What Is a 'Fit Person'?
Section 2 of the Children Act 2022 defines a 'fit person' as a person in respect of whom it is shown to the satisfaction of the Court to be of high moral character and integrity, and who is capable of exercising proper care and guardianship of a child. This definition is relevant when a court is considering whether to award custody to a parent, guardian, or other person, and when assessing whether parental responsibility should be varied.
6. Parental Responsibility and Foreign Nationals
The Children Act 2022 applies to every child in Kenya, regardless of the nationality or domicile of their parents.

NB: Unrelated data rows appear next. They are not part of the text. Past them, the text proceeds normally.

(** * BizOptima data manager: entity store, CSV / spreadsheet adapters

    A shallow embedding of [src/services/dataManager.ts].  The class
    [DataManager] keeps three in-memory collections and writes them through
    to [localStorage] after every mutation.  Each method is rendered as a
    function over an explicit [World] (the object's fields together with the
    contents of [localStorage]).

    Modelling conventions.
    - A JavaScript Number is an IEEE 754 binary64 value, held as a
      [spec_float] in canonical form; subtraction is the library's
      round-to-nearest-even [SFsub].  A field of type [number] holds a
      Number or, after a reload, [null] (what JSON makes of [NaN] and of an
      infinity).  [Number(s)] and the printing of a number follow
      ECMAScript's StringToNumber and Number::toString, with a numeral
      rounded to the nearest double whatever its length.
    - A string is a [string] of 8-bit code units.
    - A [Date] is its time value in milliseconds.  After a reload the two
      dates of the profile are the ISO strings JSON made of them; the store
      only copies these two fields, tests them with [||], stringifies them
      and hands them to the sheet writer, none of which depends on anything
      but the time value, so both forms are held as the time value.
    - The host functions the class calls ([Date.parse], the clock,
      [Math.random]) are inputs: the parser is the class [HostDate], the
      clock readings and the random digits are fields of [Env].
    - [Array.prototype.sort] is a stable insertion sort.
    - [localStorage] maps a key to the text stored under it.  A text is
      held by what [JSON.parse] makes of it: it is rejected, or it is the
      empty string, or it is [JSON.stringify] of an entity, which is then
      held as [snapshot] of that entity.  [JSON.stringify] followed by
      [JSON.parse] gives back every string and every finite number, gives
      [0] for [-0] and [null] for [NaN] and the infinities.  A text that
      parses to a value of another shape than the one its key is written
      with is outside the model.
    - [localStorage.setItem] is taken to succeed.
    - A spreadsheet cell under a column the store reads as text (date,
      metric, company name, industry, unit, category) is a text cell; where
      a sheet has a number there, the model holds the number by its printed
      form, while the code would keep the number itself in the field. *)

From Stdlib Require Import ZArith String Ascii List Bool Lia.
From Stdlib Require Import Sorting.Sorted Sorting.Permutation.
From Stdlib Require Import Floats.SpecFloat.
From stdpp Require Import base gmap strings list sorting.

Local Open Scope string_scope.
Local Open Scope list_scope.
Local Open Scope Z_scope.
(** X21: once initialisation and [getInstallFolder] have succeeded,
    [ApplyModulesRegistryChangeSetsCA] reports success whatever the change
    sets do; every change set is applied, in order, also after one has
    failed; one error is logged per change set that could not be applied,
    and the success message exactly when there was none. *)
Theorem ApplyModulesRegistryChangeSetsCA_applies_all (env : MsiEnv) (hr : HRESULT)
    (installationFolder : list wchar_t) :
  SUCCEEDED (ms_WcaInitialize env) = true ->
  getInstallFolder env = Some (hr, installationFolder) ->
  SUCCEEDED hr = true ->
  exists log,
    ApplyModulesRegistryChangeSetsCA env = Some (Finalized ERROR_SUCCESS, log) /\
    omap changeSet_applied log
    = seqZ 0 (Z.of_nat (length (ms_changeSets env installationFolder))) /\
    omap error_logged log
    = map (fun _ => "Couldn't apply registry changeSet")
        (filter (fun applied => applied = false)
           (ms_changeSets env installationFolder)) /\
    (Logger_info "All registry changeSets applied successfully" ∈ log <->
     forallb id (ms_changeSets env installationFolder) = true).
Proof.
  intros Hi Hf Hs. unfold ApplyModulesRegistryChangeSetsCA, exit_code.
  rewrite Hi, Hf, Hs. cbn [negb].
  destruct (apply_changeSets_log (ms_changeSets env installationFolder) 0 false)
    as (H1 & H2 & H3 & H4).
  destruct (apply_changeSets (ms_changeSets env installationFolder) 0 false) as [failed l].
  cbn [fst snd orb] in *. subst failed.
  eexists. split; [reflexivity|].
  rewrite !omap_app, H2, H3, negb_involutive.
  destruct (forallb id (ms_changeSets env installationFolder)).
  - cbn. rewrite !app_nil_r. repeat split.
    intros _. apply elem_of_app. right. apply list_elem_of_here.
  - cbn. rewrite !app_nil_r. repeat split; try discriminate.
    intros H. destruct (H4 H).
Qed.
(* ===== verification/VkStructs.v ===== *)
(** The structs of the Vulkan headers that the marshalling code copies or takes
    apart, member by member as [registry/vk.xml] declares them.

    A module per struct: its record [t], the value-initialised [zero], setters
    for the members the code assigns, and, for the structs the code copies as
    raw bytes, the scalar [kinds] of its members with the conversions to and
    from the list of scalars ([to_raw], [of_raw]) that make it a [Pod].

    Enums are [int32_t], flags and [VkBool32] [uint32_t], handles, sizes and
    pointers 64 bits wide, floats their bit patterns; a fixed-size array member
    is one field per element.  The structures of a pNext chain appear without
    their [sType] and [pNext] members, which the chain itself carries. *)

From S2P Require Import Prelude Wire CLayout.

(** Proof of the [of_raw]-[to_raw] law of a struct: take the record and its
    nested records apart, split the flatness hypotheses, and restore each
    pointer from its address. *)
Ltac split_flat :=
  repeat match goal with
  | H : ?P |- _ =>
      let P' := eval hnf in P in
      match P' with _ /\ _ => let H1 := fresh in let H2 := fresh in destruct H as [H1 H2] end
  end.

Ltac destruct_records :=
  repeat match goal with
  | x : ?T |- _ =>
      lazymatch T with
      | Z => fail | Abi => fail | ptr _ => fail | list _ => fail
      | _ => lazymatch type of T with Prop => fail | _ => destruct x end
      end
  end.

Ltac apply_of_raw :=
  destruct_records; split_flat; cbn in *;
  rewrite ?ptr_of_addr_addr by assumption; reflexivity.

(** [VkClearValue], a 16-byte union of 32-bit scalars. *)
Module VkClearValue.
Record t := mk { w0 : Z; w1 : Z; w2 : Z; w3 : Z }.
Definition zero : t := mk 0 0 0 0.
Definition kinds : list kind := [KU32; KU32; KU32; KU32].
Definition to_raw `{Abi} (s : t) : list Z := [w0 s; w1 s; w2 s; w3 s].
Definition of_raw (vs : list Z) : t :=
  match vs with [v0; v1; v2; v3] => mk v0 v1 v2 v3 | _ => zero end.
Definition flat (s : t) : Prop := True.
#[global] Program Instance pod : Pod t := {|
  pod_kinds := kinds; pod_to := @to_raw; pod_of := of_raw; pod_flat := flat |}.
Next Obligation. intros. by apply_of_raw. Qed.
End VkClearValue.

A foreign national parent whose child is habitually resident in Kenya holds parental responsibility under Kenyan law and is subject to its obligations, including the obligation to maintain the child under Section 110 (discussed in Article 5 of this series).
Equally, a foreign national parent cannot be deprived of their parental responsibility under Kenyan law simply because they live abroad. Kenyan courts will recognise and protect the rights of a non-resident foreign parent, provided that parent has not been excluded from those rights by court order.
For International Advocates: A client who is a foreign national with a child in Kenya should be advised that Kenyan law does not create lesser parental rights for non-resident or foreign parents. However, practical exercise of those rights may require registration of a Parental Responsibility Agreement or a court order in Kenya to ensure enforceability.
Conclusion
Parental responsibility in Kenya is equal, non-negotiable, and enduring. It belongs to both parents from the child's birth. It survives separation, divorce, and distance. It cannot be contracted away privately, and it can only be varied or removed by a court applying the best interests standard.
Understanding this foundation is essential for every discussion that follows in this series. Custody arrangements, co-parenting agreements, and maintenance obligations are all built on top of the shared parental responsibility that both parents hold by law. The framework is not designed to divide parents; it is designed to unite them in their obligations to their child.
Key Legal References
Constitution of Kenya, 2010, Article 53(1)(e)
Children Act, No. 29 of 2022, Sections 2, 31, 32, 33, 34, 35
Mutheu Agatha Khimulu v Raheem Mehdi Aziz Azad and 4 others, Petition No. E003 of 2022 (Supreme Court of Kenya)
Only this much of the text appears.